If using nuclei for CUT&RUN or CUT&Tag, Digitonin optimization is NOT required. 0.01% Digitonin is added to assay buffers to prevent the beads from forming a film on the side of tubes.
Label tubes
Label five fresh 1.5 mL tubes with percent Digitonin (see Table 1) and a sixth tube as Control.
Label 6 additional tubes with percent Digitonin or as Control. This second set of tubes will be used for cells.
Prepare buffers
Prepare a series of five Cell Permeabilization Buffers using 5% Digitonin and CUT&RUN Wash Buffer (or CUT&Tag Wash Buffer 1). Prepare buffers FRESH on the day of use. Add the appropriate volume of Wash Buffer to each tube as outlined in the Table 1. Add 10 µL 5% Digitonin to the first tube, labeled 0.05%. Vortex to mix.
Prepare the other four Cell Permeabilization Buffers by serial dilution (see Table 1). Vortex each buffer to mix and place on ice.
For the Control buffer, prepare 0.05% DMSO in Wash Buffer.

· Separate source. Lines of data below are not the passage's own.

Lemma table_entry_bounds (levels : Z) (table : list Q) (j : nat) (x : Q) :
  Numpy.linspace (-1) 1 levels = Ok table ->
  table !! j = Some x ->
  (-1 <= x)%Q /\ (x <= 1)%Q.
Proof.
  intros Htable Hx.
  assert (Hj : (j < Z.to_nat levels)%nat).
  { rewrite <- (linspace_length _ _ _ _ Htable). by apply lookup_lt_Some in Hx. }
  destruct (linspace_entries levels table j Htable Hj) as (x' & Hx' & Hval).
  rewrite Hx in Hx'. injection Hx' as <-.
  destruct (Z.eq_dec levels 1) as [->|Hne].
  - assert (j = O) by lia. subst j. rewrite Hval. split; by vm_compute.
  - set (m := levels - 1) in *. assert (Hm : 0 < m) by lia.
    assert (Hjm : Z.of_nat j <= m) by lia.
    assert (Hmq : (0 < inject_Z m)%Q) by (change 0%Q with (inject_Z 0); by rewrite <- Zlt_Qlt).
    assert (Hjq : (0 <= inject_Z (Z.of_nat j))%Q).
    { change 0%Q with (inject_Z 0). rewrite <- Zle_Qle. lia. }
    assert (Hjmq : (inject_Z (Z.of_nat j) <= inject_Z m)%Q) by (by rewrite <- Zle_Qle).
    assert (Hfrac : (inject_Z (Z.of_nat j) * (2 / inject_Z m)
                     == (inject_Z (Z.of_nat j) * 2) / inject_Z m)%Q).
    { field. intros Hz. rewrite Hz in Hmq. by apply Qlt_irrefl in Hmq. }
    rewrite Hval, Hfrac. split.
    + apply (Qplus_le_r _ _ 1). ring_simplify.
      apply Qle_shift_div_l; [exact Hmq|]. ring_simplify.
      apply (Qmult_le_0_compat 2); [discriminate|exact Hjq].
    + apply (Qplus_le_r _ _ 1). ring_simplify.
      apply Qle_shift_div_r; [exact Hmq|].
      rewrite (Qmult_comm 2). apply Qmult_le_compat_r; [exact Hjmq|discriminate].
Qed.

(** Distinct positions of the action table hold distinct values. *)
Lemma table_entries_distinct (levels : Z) (table : list Q) (j k : nat) (x y : Q) :
  Numpy.linspace (-1) 1 levels = Ok table ->
  table !! j = Some x ->
  table !! k = Some y ->
  (x == y)%Q ->
  j = k.
Proof.
  intros Htable Hx Hy Hxy.
  assert (Hj : (j < Z.to_nat levels)%nat).
  { rewrite <- (linspace_length _ _ _ _ Htable). by apply lookup_lt_Some in Hx. }
  assert (Hk : (k < Z.to_nat levels)%nat).
  { rewrite <- (linspace_length _ _ _ _ Htable). by apply lookup_lt_Some in Hy. }
  destruct (linspace_entries levels table j Htable Hj) as (x' & Hx' & Hxval).
  destruct (linspace_entries levels table k Htable Hk) as (y' & Hy' & Hyval).
  rewrite Hx in Hx'. injection Hx' as <-. rewrite Hy in Hy'. injection Hy' as <-.
  destruct (Z.eq_dec levels 1) as [->|Hne]; [lia|].
  assert (Hm : 0 < levels - 1) by lia.
  assert (Hstep : ~ (2 / inject_Z (levels - 1) == 0)%Q).
  { intros Hz. unfold Qeq in Hz. cbn in Hz.
    destruct (levels - 1) as [|p|p] eqn:Hp; cbn in Hz; lia. }
  rewrite Hxval, Hyval in Hxy.
  apply Qplus_inj_l in Hxy. apply Qmult_inj_r in Hxy; [|exact Hstep].
  rewrite inject_Z_injective in Hxy. lia.
Qed.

Final % Digitonin | 0.05 | 0.01 | 0.001 | 0.0001 | 0.00001 |
|---|---|---|---|---|---|
Volume from previous tube (µL) | - | 200 | 100 | 100 | 100 |
Wash buffer (µL) | 990 | 800 | 900 | 900 | 900 |
5% Digitonin (µL) | 10 | - | - | - | - |
Table 1: Use to prepare serial dilutions of Digitonin.
Permeabilize cells
Harvest cultured cells for permeabilization testing. To determine the number of cells needed for Digitonin optimization, multiply the number of cells used per reaction x 6.2 (six tubes + 20% excess volume for pipetting errors).

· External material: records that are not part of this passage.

Lemma difference_loop_spec d e off n :
  0 ≤ off →
  let k := difference_loop d e off n in
  off ≤ k ≤ off + Z.of_nat n ∧
  (∀ i, off ≤ i < k → d !! Z.to_nat i = e !! Z.to_nat i) ∧
  (k < off + Z.of_nat n → d !! Z.to_nat k ≠ e !! Z.to_nat k).
Proof.
  revert off. induction n as [|n IH]; intros off Hoff; simpl.
  { split; [lia|]. split; intros; lia. }
  case_bool_decide as E; [|split; [lia|]; split; [intros; lia|done]].
  destruct (IH (off + 1) ltac:(lia)) as (H1 & H2 & H3). split; [lia|]. split.
  - intros i Hi. destruct (decide (i = off)) as [->|]; [done|]. apply H2. lia.
  - intros. apply H3. lia.
Qed.

Lemma lookup_deref_wf s i :
  Slice_wf s → 0 ≤ i < size_ s → deref (data_ s) !! Z.to_nat i = ToStringView s !! Z.to_nat i.
Proof. intros Hs Hi. unfold ToStringView. symmetry. apply lookup_take_lt. lia. Qed.

(** [operator==] compares the bytes. *)
Lemma Slice_eqb_spec a b :
  Slice_wf a → Slice_wf b → Slice_eqb a b = true ↔ ToStringView a = ToStringView b.
Proof.
  intros Ha Hb. unfold Slice_eqb, size. rewrite andb_true_iff, !Z.eqb_eq.
  destruct (deref_wf _ Ha) as [La Pa], (deref_wf _ Hb) as [Lb Pb]. split.
  - intros [H1 H2]. apply memcmp_eq in H2; [|lia..]. unfold ToStringView. by rewrite <- H1.
  - intros E. assert (size_ a = size_ b) as Hsz
      by (by rewrite <- (length_ToStringView a), <- (length_ToStringView b), E).
    split; [done|]. apply memcmp_eq; [lia..|].
    rewrite !take_ToStringView by (done || lia). by rewrite E.
Qed.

CUT&RUN: 500,000 cells x 6.2 = 3.1 million cells
CUT&Tag: 100,000 cells x 6.2 = 620,000 cells
Spin 600 x g, 3 min, room temperature (RT). Remove supernatant. Resuspend cells in 620 µL RT 1X PBS.
Aliquot 100 µL cells to the second set of labeled tubes that were set aside for cells.

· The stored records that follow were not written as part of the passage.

(** Every factory builds an error that its own predicate recognises: the
    result is not ok and has the code and the subcode the factory is named
    after; the three success factories are ok. *)
Theorem factories_codes `{I : StatusImpl, !StatusImplOk I} (m m2 : Slice) (sc : SubCode) :
  let built (s : Status) c b := code s = c ∧ subcode s = b ∧ ok s = bool_decide (c = kOk) in
  Forall (λ '(s, c, b), built s c b)
    [(OK, kOk, kNone); (OkOverwritten, kOk, kOverwritten);
     (OkMergeOperandThresholdExceeded, kOk, kMergeOperandThresholdExceeded);
     (NotFound m m2, kNotFound, kNone); (NotFound_sub sc, kNotFound, sc);
     (NotFound_sub_msg sc m m2, kNotFound, sc);
     (Corruption m m2, kCorruption, kNone); (Corruption_sub sc, kCorruption, sc);
     (NotSupported m m2, kNotSupported, kNone); (NotSupported_sub sc, kNotSupported, sc);
     (InvalidArgument m m2, kInvalidArgument, kNone);
     (InvalidArgument_sub sc, kInvalidArgument, sc);
     (IOError m m2, kIOError, kNone); (IOError_sub sc, kIOError, sc);
     (MergeInProgress m m2, kMergeInProgress, kNone);
     (MergeInProgress_sub sc, kMergeInProgress, sc);
     (Incomplete m m2, kIncomplete, kNone); (Incomplete_sub sc, kIncomplete, sc);
     (ShutdownInProgress m m2, kShutdownInProgress, kNone);
     (ShutdownInProgress_sub sc, kShutdownInProgress, sc);
     (Aborted m m2, kAborted, kNone); (Aborted_sub sc, kAborted, sc);
     (Busy m m2, kBusy, kNone); (Busy_sub sc, kBusy, sc);
     (TimedOut m m2, kTimedOut, kNone); (TimedOut_sub sc, kTimedOut, sc);
     (Expired m m2, kExpired, kNone); (Expired_sub sc, kExpired, sc);
     (TryAgain m m2, kTryAgain, kNone); (TryAgain_sub sc, kTryAgain, sc);
     (CompactionTooLarge m m2, kCompactionTooLarge, kNone);
     (CompactionTooLarge_sub sc, kCompactionTooLarge, sc);
     (ColumnFamilyDropped m m2, kColumnFamilyDropped, kNone);
     (ColumnFamilyDropped_sub sc, kColumnFamilyDropped, sc);
     (NoSpace_plain, kIOError, kNoSpace); (NoSpace m m2, kIOError, kNoSpace);
     (MemoryLimit_plain, kAborted, kMemoryLimit); (MemoryLimit m m2, kAborted, kMemoryLimit);
     (SpaceLimit_plain, kIOError, kSpaceLimit); (SpaceLimit m m2, kIOError, kSpaceLimit);
     (PathNotFound_plain, kIOError, kPathNotFound); (PathNotFound m m2, kIOError, kPathNotFound);
     (TxnNotPrepared_plain, kInvalidArgument, kTxnNotPrepared);
     (TxnNotPrepared m m2, kInvalidArgument, kTxnNotPrepared); (LockLimit, kAborted, kLockLimit)].
Proof.
  intros built.
  assert (Hm : ∀ c b sev, built (Status_msgs c b m m2 sev) c b).
  { intros c b sev. destruct (Status_msgs_codes c b m m2 sev) as (E1 & E2 & _).
    unfold built, ok, has_code, code, subcode. by rewrite E1. }
  repeat constructor; try done; apply Hm.
Qed.

Lemma factories_codes_witness :
  code (NotFound_sub kPathNotFound) = kNotFound.
Proof.
  pose proof (factories_codes (I := concrete_impl) Slice_empty Slice_empty kPathNotFound) as H.
  apply Forall_inv_tail, Forall_inv_tail, Forall_inv_tail, Forall_inv_tail, Forall_inv in H.
  apply H.
Defined.

(** The message of an [IOStatus] built from two slices: for an error code
    and sizes whose total fits in [size_t], the constructor writes inside its
    allocation whatever that contained, and the stored C string is the first
    message, followed when the second one is not empty by a colon, a space and
    the second message, and the terminating zero. *)
Theorem IOStatus_message (init : nat → bytes) c sc (msg msg2 : Slice) :
  (∀ n, length (init n) = n) → c ≠ kOk → sc ≠ kMaxSubCode →
  Slice_wf msg → Slice_wf msg2 → size msg + 2 + size msg2 + 1 < 2 ^ 64 →
  IO.IOStatus_msgs init c sc msg msg2 =
    Some (mkStatus c sc kNoError false false 0
      (Some (ToStringView msg ++
             (if empty msg2 then [] else lit ": " ++ ToStringView msg2) ++ [x00]))).
Proof.
  intros Hinit Hc Hsc Hm Hm2 Hfit. unfold IO.IOStatus_msgs. simpl.
  rewrite (bool_decide_eq_false_2 _ Hc), (bool_decide_eq_false_2 _ Hsc). unfold empty.
  pose proof (length_ToStringView _ Hm) as E1. pose proof (length_ToStringView _ Hm2) as E2.
  unfold size in *. unfold u64_add. fold (ToStringView msg) (ToStringView msg2).
  rewrite (wrap_small _ (2 + size_ msg2)) by (unfold in_width; lia).
  rewrite !wrap_small by (unfold in_width; destruct (size_ msg2 =? 0); lia).
  set (b0 := init _). pose proof (Hinit (Z.to_nat (size_ msg + (if size_ msg2 =? 0 then 0 else 2 + size_ msg2) + 1))) as Hb0.
  fold b0 in Hb0.
  destruct (memcpy_at_extend b0 [] (ToStringView msg) 0) as (b1 & -> & L1 & T1);
    [done|done|destruct (size_ msg2 =? 0); lia|]. cbn [mbind option_bind]. simpl in T1.
  destruct (size_ msg2 =? 0) eqn:E0; cbn [mbind option_bind].
  - destruct (memcpy_at_extend b1 (ToStringView msg) [x00] (size_ msg + 0))
      as (b4 & -> & L4 & T4); [rewrite <- T1; f_equal; simpl; lia|lia|simpl; lia|].
    cbn [mbind option_bind]. rewrite take_ge in T4 by (simpl; lia). by rewrite T4.
  - destruct (memcpy_at_extend b1 (ToStringView msg) (lit ":") (size_ msg))
      as (b2 & -> & L2 & T2); [rewrite <- T1; f_equal; simpl; lia|lia|simpl; lia|]. cbn [mbind option_bind].
    destruct (memcpy_at_extend b2 (ToStringView msg ++ lit ":") (lit " ") (size_ msg + 1))
      as (b3 & -> & L3 & T3); [rewrite <- T2; f_equal; simpl; lia|rewrite length_app; simpl; lia|simpl; lia|]. cbn [mbind option_bind].
    destruct (memcpy_at_extend b3 ((ToStringView msg ++ lit ":") ++ lit " ") (ToStringView msg2) (size_ msg + 2))
      as (b4 & -> & L4 & T4); [rewrite <- T3; f_equal; rewrite length_app; simpl; lia|rewrite !length_app; simpl; lia|lia|]. cbn [mbind option_bind].
    destruct (memcpy_at_extend b4 (((ToStringView msg ++ lit ":") ++ lit " ") ++ ToStringView msg2) [x00]
      (size_ msg + (2 + size_ msg2))) as (b5 & -> & L5 & T5);
      [rewrite <- T4; f_equal; rewrite !length_app; simpl; lia|rewrite !length_app; simpl; lia|simpl; lia|].
    cbn [mbind option_bind]. rewrite take_ge in T5 by (rewrite !length_app; simpl; lia). rewrite T5, <- !app_assoc. done.
Qed.

Lemma IOStatus_message_witness :
  IO.IOStatus_msgs (λ n, repeat x41 n) kIOError kNone (Slice_string (lit "f"))
    (Slice_string (lit "no")) =
  Some (mkStatus kIOError kNone kNoError false false 0 (Some (lit "f: no" ++ [x00]))).
Proof.
  apply (IOStatus_message (λ n, repeat x41 n) kIOError kNone (Slice_string (lit "f"))
    (Slice_string (lit "no"))).
  - intros n. apply repeat_length.
  - discriminate.
  - discriminate.
  - eexists. split; [reflexivity|]. vm_compute. split; discriminate.
  - eexists. split; [reflexivity|]. vm_compute. split; discriminate.
  - vm_compute. reflexivity.
Defined.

Spin cells at 600 x g for 3 min at room temperature (RT). Remove supernatant. Resuspend each cell pellet in 100 µL of the assigned Permeabilization Buffer (or Control) and incubate 10 minutes at RT.
At the end of the incubation, examine each sample by Trypan Blue staining. Count live (intact, Trypan negative) vs. dead (permeabilized, Trypan positive) cells. Select minimum Digitonin concentration that permeabilizes >95% of cells (example in Figure 1).
Figure 1. 0.01% Digitonin is the minimum concentration that permeabilizes >95% K562 cells (black arrow). Cells were treated with CUT&RUN Wash Buffer containing various Digitonin concentrations and evaluated by Trypan Blue staining. Green cells (Trypan negative) are intact, whereas permeabilized/dead cells (Trypan positive) are red. Values (bottom right of each panel) indicate percent of dead/permeabilized cells.